Assessing Correlations Between Depressive Symptoms and Psychosocial Stressors

In terms of depressive symptoms and psychosocial stressors, we observed 5 pairs with higher than large effects (Figure 6). Specifically, fatigue or loss of energy demonstrated large effects with another depressive symptom of disturbed sleep and psychosocial stressor of educational problems. Our analysis suggests that individuals expressing chronic fatigue describe this symptom affecting their quality of life including difficulties in managing sleep and nutrition, productivity at work or school, and interactions with others [20]. Depressed mood demonstrated large effect with another depressive symptom of feelings of worthlessness or excessive inappropriate guilt. Other interesting and intuitive findings are that educational problems exhibited large effects with other symptoms of fatigue or loss of energy and diminished ability to think or concentrate and indecisiveness, suggesting that if an individual experiences problems during his or her academic studies it could be attributed to tiredness and the inability to concentrate on subject matter. Housing problems and economic problems also demonstrated large effect, a fact that makes sense intuitively if we consider that an individual experiencing economic problems may encounter difficulties maintaining a home.

Limitations

For the SAD corpus, we cannot confirm whether an individual Twitter user has or has not received a formal diagnosis of depression. However, many individuals go undiagnosed for depression; therefore, one advantage of this methodology is that it could capture relevant symptomology without a formal diagnosis. However, it is important to be clear that for ethical reasons (eg, individual privacy) the intent of this tool is not to diagnose depression or attempt to intervene at the individual level, but rather to estimate and report the prevalence of depression symptoms at the population level over time in the United States. Furthermore, the correlational analysis performed on the SAD corpus could not be performed for the smaller CLPsych corpus, as we did not observe more than one depression symptom or psychosocial stressor associated with each tweet.

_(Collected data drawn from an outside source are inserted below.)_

(** The calls, with the type of what they return; [rte_pktmbuf_pool_create] without
    the name, the private size 0 and the socket.  Of the configuration of a queue only
    the offloads are modelled.  [rte_eal_remote_launch] starts the worker with this
    queue; [rte_eal_wait_lcore] fails when it does not return, which depends on
    whether the workers finish; [rte_mempool_free] fails when the pool is in use,
    which its contract leaves undefined. *)
Inductive dpdk_call : Type -> Type :=
| rte_eal_init (args : list string) : dpdk_call unit
| rte_pktmbuf_pool_create (n cache_size data_room_size : Z) : dpdk_call Z
| rte_eth_dev_get_port_by_name (name : string) : dpdk_call Z
| rte_eth_dev_configure (port nb_rx nb_tx : Z) (conf : eth_conf) : dpdk_call unit
| rte_eth_dev_info_get (port : Z) : dpdk_call dev_info
| rte_eth_rx_queue_setup (port queue nb_desc offloads : Z) (pool : option Z) : dpdk_call unit
| rte_eth_tx_queue_setup (port queue nb_desc offloads : Z) : dpdk_call unit
| rte_eth_promiscuous_enable (port : Z) : dpdk_call unit
| rte_eth_dev_start (port : Z) : dpdk_call unit
| rte_eal_remote_launch (worker core : Z) : dpdk_call unit
| rte_eal_wait_lcore (finishes : Z -> bool) (core : Z) : dpdk_call unit
| rte_mempool_free (pool : option Z) : dpdk_call unit
| rte_eth_dev_rx_queue_stop (port queue : Z) : dpdk_call unit
| rte_eth_dev_tx_queue_stop (port queue : Z) : dpdk_call unit
| rte_eth_dev_stop (port : Z) : dpdk_call unit
| rte_eth_dev_close (port : Z) : dpdk_call unit
| rte_eal_cleanup : dpdk_call unit.

(** A queue: its descriptors, its offloads, and the pool it takes buffers from. *)
Record rxq := RxQ { rx_desc : Z; rx_conf : Z; rx_pool : Z }.
Record txq := TxQ { tx_desc : Z; tx_conf : Z }.
Record port := Port { p_conf : option (Z * Z * eth_conf); p_rx : gmap Z rxq; p_tx : gmap Z txq; p_promiscuous : bool; p_started : bool }.

(** [e_pools]: number of buffers, cache, room; [e_running]: the worker on a core. *)
Record eal := Eal { e_up : bool; e_pools : gmap Z (Z * Z * Z); e_ports : gmap Z port; e_running : gmap Z Z }.

Definition set_up (e : eal) : eal := Eal true (e_pools e) (e_ports e) (e_running e).
Definition set_pool (p : Z) (x : Z * Z * Z) (e : eal) : eal := Eal (e_up e) (<[p := x]> (e_pools e)) (e_ports e) (e_running e).
Definition set_port (p : Z) (x : port) (e : eal) : eal := Eal (e_up e) (e_pools e) (<[p := x]> (e_ports e)) (e_running e).
Definition del_pool (p : Z) (e : eal) : eal := Eal (e_up e) (delete p (e_pools e)) (e_ports e) (e_running e).
Definition del_port (p : Z) (e : eal) : eal := Eal (e_up e) (e_pools e) (delete p (e_ports e)) (e_running e).
Definition set_down (e : eal) : eal := Eal false (e_pools e) (e_ports e) (e_running e).
Definition set_running (r : gmap Z Z) (e : eal) : eal := Eal (e_up e) (e_pools e) (e_ports e) r.

(** The header's constants, the devices, and the cores for workers. *)
Class DpdkNames := {
  RTE_ETH_RX_OFFLOAD_CHECKSUM : Z;
  RTE_ETH_TX_OFFLOAD_IPV4_CKSUM : Z;
  RTE_ETH_TX_OFFLOAD_TCP_CKSUM : Z;
  RTE_ETH_MQ_RX_RSS : Z;
  RTE_ETH_RSS_IP : Z;
  RTE_ETH_RSS_TCP : Z;
  port_of : string -> option Z;
  worker_cores : list Z
}.

(** A device that runs takes buffers from the pool. *)
Definition pool_in_use (b : Z) (e : eal) : Prop :=
  exists p x q r, e_ports e !! p = Some x /\ p_started x = true /\ p_rx x !! q = Some r /\ rx_pool r = b.

(** What a successful call does.  A port is configured while it is stopped, its queues
    are set up between that and its start, and it starts with all of them set up. *)
Definition dpdk_eff `{DpdkNames} {A} (c : dpdk_call A) : eal -> A -> eal -> Prop :=
  match c in dpdk_call A return eal -> A -> eal -> Prop with
  | rte_eal_init _ => fun e _ e' => e_up e = false /\ e' = set_up e
  | rte_pktmbuf_pool_create n cache room => fun e p e' => e_up e = true /\ e_pools e !! p = None /\ e' = set_pool p (n, cache, room) e
  | rte_eth_dev_get_port_by_name name => fun e p e' => port_of name = Some p /\ is_Some (e_ports e !! p) /\ e' = e
  | rte_eth_dev_configure p n m c => fun e _ e' => exists x n' m', e_ports e !! p = Some x /\ p_started x = false /\
      (n <> 0 \/ m <> 0 -> n' = n /\ m' = m) /\
      e' = set_port p (Port (Some (n', m', c)) (p_rx x) (p_tx x) (p_promiscuous x) false) e
  | rte_eth_dev_info_get p => fun e _ e' => is_Some (e_ports e !! p) /\ e' = e
  | rte_eth_rx_queue_setup p q d o pool => fun e _ e' => exists x n m c b, e_ports e !! p = Some x /\ p_conf x = Some (n, m, c) /\
      0 <= q < n /\ p_started x = false /\ pool = Some b /\ is_Some (e_pools e !! b) /\
      e' = set_port p (Port (p_conf x) (<[q := RxQ d o b]> (p_rx x)) (p_tx x) (p_promiscuous x) false) e
  | rte_eth_tx_queue_setup p q d o => fun e _ e' => exists x n m c, e_ports e !! p = Some x /\ p_conf x = Some (n, m, c) /\
      0 <= q < m /\ p_started x = false /\
      e' = set_port p (Port (p_conf x) (p_rx x) (<[q := TxQ d o]> (p_tx x)) (p_promiscuous x) false) e
  | rte_eth_promiscuous_enable p => fun e _ e' => exists x, e_ports e !! p = Some x /\
      e' = set_port p (Port (p_conf x) (p_rx x) (p_tx x) true (p_started x)) e
  | rte_eth_dev_start p => fun e _ e' => exists x n m c, e_ports e !! p = Some x /\ p_conf x = Some (n, m, c) /\ p_started x = false /\
      (forall q, 0 <= q < n -> is_Some (p_rx x !! q)) /\ (forall q, 0 <= q < m -> is_Some (p_tx x !! q)) /\
      e' = set_port p (Port (p_conf x) (p_rx x) (p_tx x) (p_promiscuous x) true) e
  | rte_eal_remote_launch w core => fun e _ e' => e_up e = true /\ core ∈ worker_cores /\ e_running e !! core = None /\
      e' = set_running (<[core := w]> (e_running e)) e
  | rte_eal_wait_lcore finishes core => fun e _ e' =>
      match e_running e !! core with
      | None => e' = e
      | Some w => finishes w = true /\ e' = set_running (delete core (e_running e)) e
      end
  | rte_mempool_free pool => fun e _ e' =>
      match pool with None => e' = e | Some b => is_Some (e_pools e !! b) /\ ~ pool_in_use b e /\ e' = del_pool b e end
  | rte_eth_dev_rx_queue_stop p _ | rte_eth_dev_tx_queue_stop p _ => fun e _ e' => is_Some (e_ports e !! p) /\ e' = e
  | rte_eth_dev_stop p => fun e _ e' => exists x, e_ports e !! p = Some x /\
      e' = set_port p (Port (p_conf x) (p_rx x) (p_tx x) (p_promiscuous x) false) e
  | rte_eth_dev_close p => fun e _ e' => exists x, e_ports e !! p = Some x /\ p_started x = false /\ e' = del_port p e
  | rte_eal_cleanup => fun e _ e' => e_up e = true /\ e' = set_down e
  end.

(** A library: how it answers a call, [None] for a failure. *)
Class Dpdk (D : Type) := {
  dpdk_exec : forall {A}, dpdk_call A -> D -> option A * D;
  eal_of : D -> eal
}.

Class DpdkLaws (D : Type) `{Dpdk D} `{DpdkNames} : Prop := {
  dpdk_exec_some {A} (c : dpdk_call A) d a d' : dpdk_exec c d = (Some a, d') -> dpdk_eff c (eal_of d) a (eal_of d');
  dpdk_exec_none {A} (c : dpdk_call A) d d' : dpdk_exec c d = (None, d') -> eal_of d' = eal_of d
}.

(** A library that refuses only what the state does not allow. *)
Definition works (D : Type) `{Dpdk D} `{DpdkNames} : Prop :=
  forall A (c : dpdk_call A) d a e', dpdk_eff c (eal_of d) a e' -> exists a' d', dpdk_exec c d = (Some a', d').

(** ** The code *)

(** [dpdk_config_t]; [pci_addr] is what the pointer leads to when it is used. *)
Record dpdk_config_t := DpdkConfig {
  pci_addr : string;
  rx_ring_size : Z; tx_ring_size : Z;
  num_mbufs : Z; mbuf_cache_size : Z; mbuf_data_room_size : Z;
  burst_size : Z; queue_size : Z
}.
(** Without it: it serves all the same. *)
Lemma init_failure_ignored_witness : exists d h', start "0000:00:00.0" fresh_host = (Ret d, h') /\
  serving addr config d (files_of (os h')) /\ unstarted (eal_of (lib (dev fresh_host))) (eal_of (lib (dev h'))).
Proof.
  unfold start. apply (init_failure_ignored (disk "0000:00:00.0") id addr [] fresh_host config
    (DpdkConfig "0000:00:00.0" 10240 10240 65536 512 2048 32 2)); [apply sim_obliging | by split | apply config_usable | reflexivity].
Defined.
End FrontSim.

Comparison With Prior Work

Since our pilot study on a dataset of 500 depression-related tweets [39,47], little research has been conducted specifically to qualitatively (rather than computationally) understand the range of depression-related symptoms that manifested in Twitter data. An important exception is Cavazos-Rehg et al, who used a qualitative technique to study 2000 randomly selected tweets containing one or more depression-related keywords (depressed, #depressed, depression, #depression), finding that two-thirds of the tweets either described depressive symptoms, or expressed thoughts consistent with depression [48]. This study complements and builds on that reported in Cavazos-Rehg et al in several key ways. First, the primary dataset leveraged in this study is almost 5 times larger than that used by Cavazos-Rehg et al (9300 tweets and 2000 tweets, respectively). Second, the dataset used in this study was created using a variety of keywords related to depression and depressive symptoms (110 in total) rather than Cavazos-Rehg et al’s use of lexical variants of the word “depression.” Third, this study extends beyond the analysis of DSM 5 depressive symptoms to include psychosocial stressors derived from DSM-IV Axis IV [4] (eg, educational problems, occupational problems, problems related to the social environment). Finally, this study is designed to investigate correlations between depression symptoms and psychosocial stressors.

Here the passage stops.